[Records from a data source]
........
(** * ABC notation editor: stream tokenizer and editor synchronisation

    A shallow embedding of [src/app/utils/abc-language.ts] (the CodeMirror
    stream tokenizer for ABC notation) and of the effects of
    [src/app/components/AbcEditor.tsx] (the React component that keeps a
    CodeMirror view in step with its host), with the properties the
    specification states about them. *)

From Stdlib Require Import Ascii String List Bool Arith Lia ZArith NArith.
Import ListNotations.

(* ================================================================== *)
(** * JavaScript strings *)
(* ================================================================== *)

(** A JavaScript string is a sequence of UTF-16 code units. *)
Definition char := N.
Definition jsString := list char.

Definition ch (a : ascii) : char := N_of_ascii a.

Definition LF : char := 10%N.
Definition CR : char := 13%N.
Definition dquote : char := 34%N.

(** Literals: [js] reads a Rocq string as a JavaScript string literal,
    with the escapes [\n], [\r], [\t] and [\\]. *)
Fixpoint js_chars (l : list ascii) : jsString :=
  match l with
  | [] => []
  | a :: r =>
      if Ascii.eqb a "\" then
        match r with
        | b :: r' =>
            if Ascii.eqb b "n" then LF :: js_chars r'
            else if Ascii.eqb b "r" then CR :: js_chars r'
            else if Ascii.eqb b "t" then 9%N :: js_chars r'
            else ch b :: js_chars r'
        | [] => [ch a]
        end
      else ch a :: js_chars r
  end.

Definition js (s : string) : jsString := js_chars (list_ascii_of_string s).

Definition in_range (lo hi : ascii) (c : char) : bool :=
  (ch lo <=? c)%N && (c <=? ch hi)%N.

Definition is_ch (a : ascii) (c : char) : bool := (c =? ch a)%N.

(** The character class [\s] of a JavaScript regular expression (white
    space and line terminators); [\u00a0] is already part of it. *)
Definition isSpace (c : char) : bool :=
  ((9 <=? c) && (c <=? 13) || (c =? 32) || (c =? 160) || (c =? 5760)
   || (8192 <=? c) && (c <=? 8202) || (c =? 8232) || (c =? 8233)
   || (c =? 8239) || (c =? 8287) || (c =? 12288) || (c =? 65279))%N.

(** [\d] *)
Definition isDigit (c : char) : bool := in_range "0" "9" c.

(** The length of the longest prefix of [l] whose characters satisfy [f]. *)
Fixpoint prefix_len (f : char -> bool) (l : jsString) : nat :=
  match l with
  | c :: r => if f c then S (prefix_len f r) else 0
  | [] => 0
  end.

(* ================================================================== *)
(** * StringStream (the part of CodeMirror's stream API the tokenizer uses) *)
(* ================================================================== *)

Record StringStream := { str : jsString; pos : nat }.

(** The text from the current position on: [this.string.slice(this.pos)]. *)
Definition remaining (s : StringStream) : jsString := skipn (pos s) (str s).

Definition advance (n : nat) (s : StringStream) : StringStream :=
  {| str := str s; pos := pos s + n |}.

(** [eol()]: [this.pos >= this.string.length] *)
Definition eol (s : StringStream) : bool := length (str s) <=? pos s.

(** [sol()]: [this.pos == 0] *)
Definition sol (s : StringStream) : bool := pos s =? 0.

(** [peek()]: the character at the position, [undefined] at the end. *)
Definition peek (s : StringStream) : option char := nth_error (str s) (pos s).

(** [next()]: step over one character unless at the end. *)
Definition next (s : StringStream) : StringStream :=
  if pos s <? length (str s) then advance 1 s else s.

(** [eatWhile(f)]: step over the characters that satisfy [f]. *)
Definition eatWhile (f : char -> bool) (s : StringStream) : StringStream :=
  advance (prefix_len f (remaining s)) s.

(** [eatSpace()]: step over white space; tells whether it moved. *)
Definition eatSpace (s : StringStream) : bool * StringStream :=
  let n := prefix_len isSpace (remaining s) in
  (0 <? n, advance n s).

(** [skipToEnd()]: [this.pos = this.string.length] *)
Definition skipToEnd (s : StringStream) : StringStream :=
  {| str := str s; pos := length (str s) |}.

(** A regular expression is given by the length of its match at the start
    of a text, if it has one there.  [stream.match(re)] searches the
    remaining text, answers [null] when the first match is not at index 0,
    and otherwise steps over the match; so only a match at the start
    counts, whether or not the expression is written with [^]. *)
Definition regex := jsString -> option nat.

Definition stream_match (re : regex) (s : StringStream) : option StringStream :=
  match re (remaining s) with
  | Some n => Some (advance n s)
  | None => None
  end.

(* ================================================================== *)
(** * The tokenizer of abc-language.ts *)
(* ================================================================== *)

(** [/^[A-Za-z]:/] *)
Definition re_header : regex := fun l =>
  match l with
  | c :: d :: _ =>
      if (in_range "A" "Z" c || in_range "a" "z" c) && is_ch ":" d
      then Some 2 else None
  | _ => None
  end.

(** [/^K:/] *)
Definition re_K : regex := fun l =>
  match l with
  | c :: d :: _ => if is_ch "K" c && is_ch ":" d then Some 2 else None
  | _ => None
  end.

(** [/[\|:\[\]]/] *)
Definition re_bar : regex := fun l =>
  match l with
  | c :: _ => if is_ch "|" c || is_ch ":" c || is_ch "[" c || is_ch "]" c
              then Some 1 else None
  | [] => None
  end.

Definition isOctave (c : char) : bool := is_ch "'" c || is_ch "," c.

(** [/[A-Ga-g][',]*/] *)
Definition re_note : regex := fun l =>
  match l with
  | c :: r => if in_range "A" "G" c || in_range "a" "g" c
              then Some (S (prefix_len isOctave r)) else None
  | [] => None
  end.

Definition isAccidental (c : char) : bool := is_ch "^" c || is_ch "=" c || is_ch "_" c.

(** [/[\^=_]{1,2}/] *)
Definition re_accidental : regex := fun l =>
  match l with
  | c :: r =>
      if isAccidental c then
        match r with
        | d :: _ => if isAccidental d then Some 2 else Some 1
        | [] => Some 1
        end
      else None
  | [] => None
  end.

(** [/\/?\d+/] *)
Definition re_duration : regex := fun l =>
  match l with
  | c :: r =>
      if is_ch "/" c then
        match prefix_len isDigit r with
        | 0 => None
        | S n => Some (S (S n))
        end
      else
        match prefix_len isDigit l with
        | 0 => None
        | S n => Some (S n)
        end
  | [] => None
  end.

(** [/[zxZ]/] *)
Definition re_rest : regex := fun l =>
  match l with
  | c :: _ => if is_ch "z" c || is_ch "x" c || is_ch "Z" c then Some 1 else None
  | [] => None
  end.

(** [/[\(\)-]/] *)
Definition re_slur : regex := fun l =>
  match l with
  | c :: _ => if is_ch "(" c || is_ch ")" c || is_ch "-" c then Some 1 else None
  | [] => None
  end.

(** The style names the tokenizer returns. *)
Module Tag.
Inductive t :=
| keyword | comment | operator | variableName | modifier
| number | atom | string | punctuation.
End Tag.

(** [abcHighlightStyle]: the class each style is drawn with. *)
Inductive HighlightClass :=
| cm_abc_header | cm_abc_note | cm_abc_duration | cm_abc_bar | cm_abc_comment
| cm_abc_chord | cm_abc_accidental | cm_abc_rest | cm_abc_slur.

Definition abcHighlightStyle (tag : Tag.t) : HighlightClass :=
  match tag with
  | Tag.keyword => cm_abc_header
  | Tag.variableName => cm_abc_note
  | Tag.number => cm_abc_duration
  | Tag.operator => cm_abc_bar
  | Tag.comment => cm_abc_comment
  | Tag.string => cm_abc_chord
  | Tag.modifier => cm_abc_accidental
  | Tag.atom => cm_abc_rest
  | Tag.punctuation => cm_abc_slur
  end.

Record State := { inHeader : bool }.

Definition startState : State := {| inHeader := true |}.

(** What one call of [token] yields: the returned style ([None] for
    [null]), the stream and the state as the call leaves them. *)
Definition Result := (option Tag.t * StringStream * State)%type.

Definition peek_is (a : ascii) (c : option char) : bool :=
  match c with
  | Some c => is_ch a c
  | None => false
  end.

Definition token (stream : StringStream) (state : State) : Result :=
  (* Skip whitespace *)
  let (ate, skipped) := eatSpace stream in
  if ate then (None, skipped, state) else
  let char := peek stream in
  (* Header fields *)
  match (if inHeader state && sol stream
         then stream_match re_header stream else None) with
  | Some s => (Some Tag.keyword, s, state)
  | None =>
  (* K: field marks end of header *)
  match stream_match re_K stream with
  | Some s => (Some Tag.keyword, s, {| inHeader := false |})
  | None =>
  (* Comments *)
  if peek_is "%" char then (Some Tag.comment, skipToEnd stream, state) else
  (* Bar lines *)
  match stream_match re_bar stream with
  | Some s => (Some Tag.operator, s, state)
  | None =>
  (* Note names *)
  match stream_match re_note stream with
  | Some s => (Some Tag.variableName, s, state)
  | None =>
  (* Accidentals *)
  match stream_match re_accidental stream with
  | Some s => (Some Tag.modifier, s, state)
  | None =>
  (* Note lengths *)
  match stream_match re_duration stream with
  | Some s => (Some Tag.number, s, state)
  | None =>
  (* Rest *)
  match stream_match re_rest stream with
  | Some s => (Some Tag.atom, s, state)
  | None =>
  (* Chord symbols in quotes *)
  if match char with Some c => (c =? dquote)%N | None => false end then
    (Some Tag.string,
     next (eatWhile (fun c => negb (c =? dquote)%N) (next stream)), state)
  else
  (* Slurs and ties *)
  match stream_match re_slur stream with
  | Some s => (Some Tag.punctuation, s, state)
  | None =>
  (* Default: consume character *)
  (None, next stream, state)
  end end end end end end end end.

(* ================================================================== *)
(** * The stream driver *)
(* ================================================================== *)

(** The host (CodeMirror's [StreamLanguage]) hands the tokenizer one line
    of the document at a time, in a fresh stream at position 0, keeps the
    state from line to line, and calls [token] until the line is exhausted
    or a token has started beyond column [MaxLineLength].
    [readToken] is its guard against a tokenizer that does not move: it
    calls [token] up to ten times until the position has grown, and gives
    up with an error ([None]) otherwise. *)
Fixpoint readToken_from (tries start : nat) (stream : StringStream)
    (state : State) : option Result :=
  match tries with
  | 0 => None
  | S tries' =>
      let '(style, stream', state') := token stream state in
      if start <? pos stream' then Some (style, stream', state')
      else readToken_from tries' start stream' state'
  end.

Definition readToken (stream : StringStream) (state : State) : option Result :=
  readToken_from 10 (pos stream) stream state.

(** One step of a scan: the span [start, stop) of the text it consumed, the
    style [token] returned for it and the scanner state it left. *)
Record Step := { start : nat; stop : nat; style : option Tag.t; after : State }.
........
**Try it:** The lines of the records that contain the string "regular" should be located and copied.

**Exercise response:**
(** The character class [\s] of a JavaScript regular expression (white
(** A regular expression is given by the length of its match at the start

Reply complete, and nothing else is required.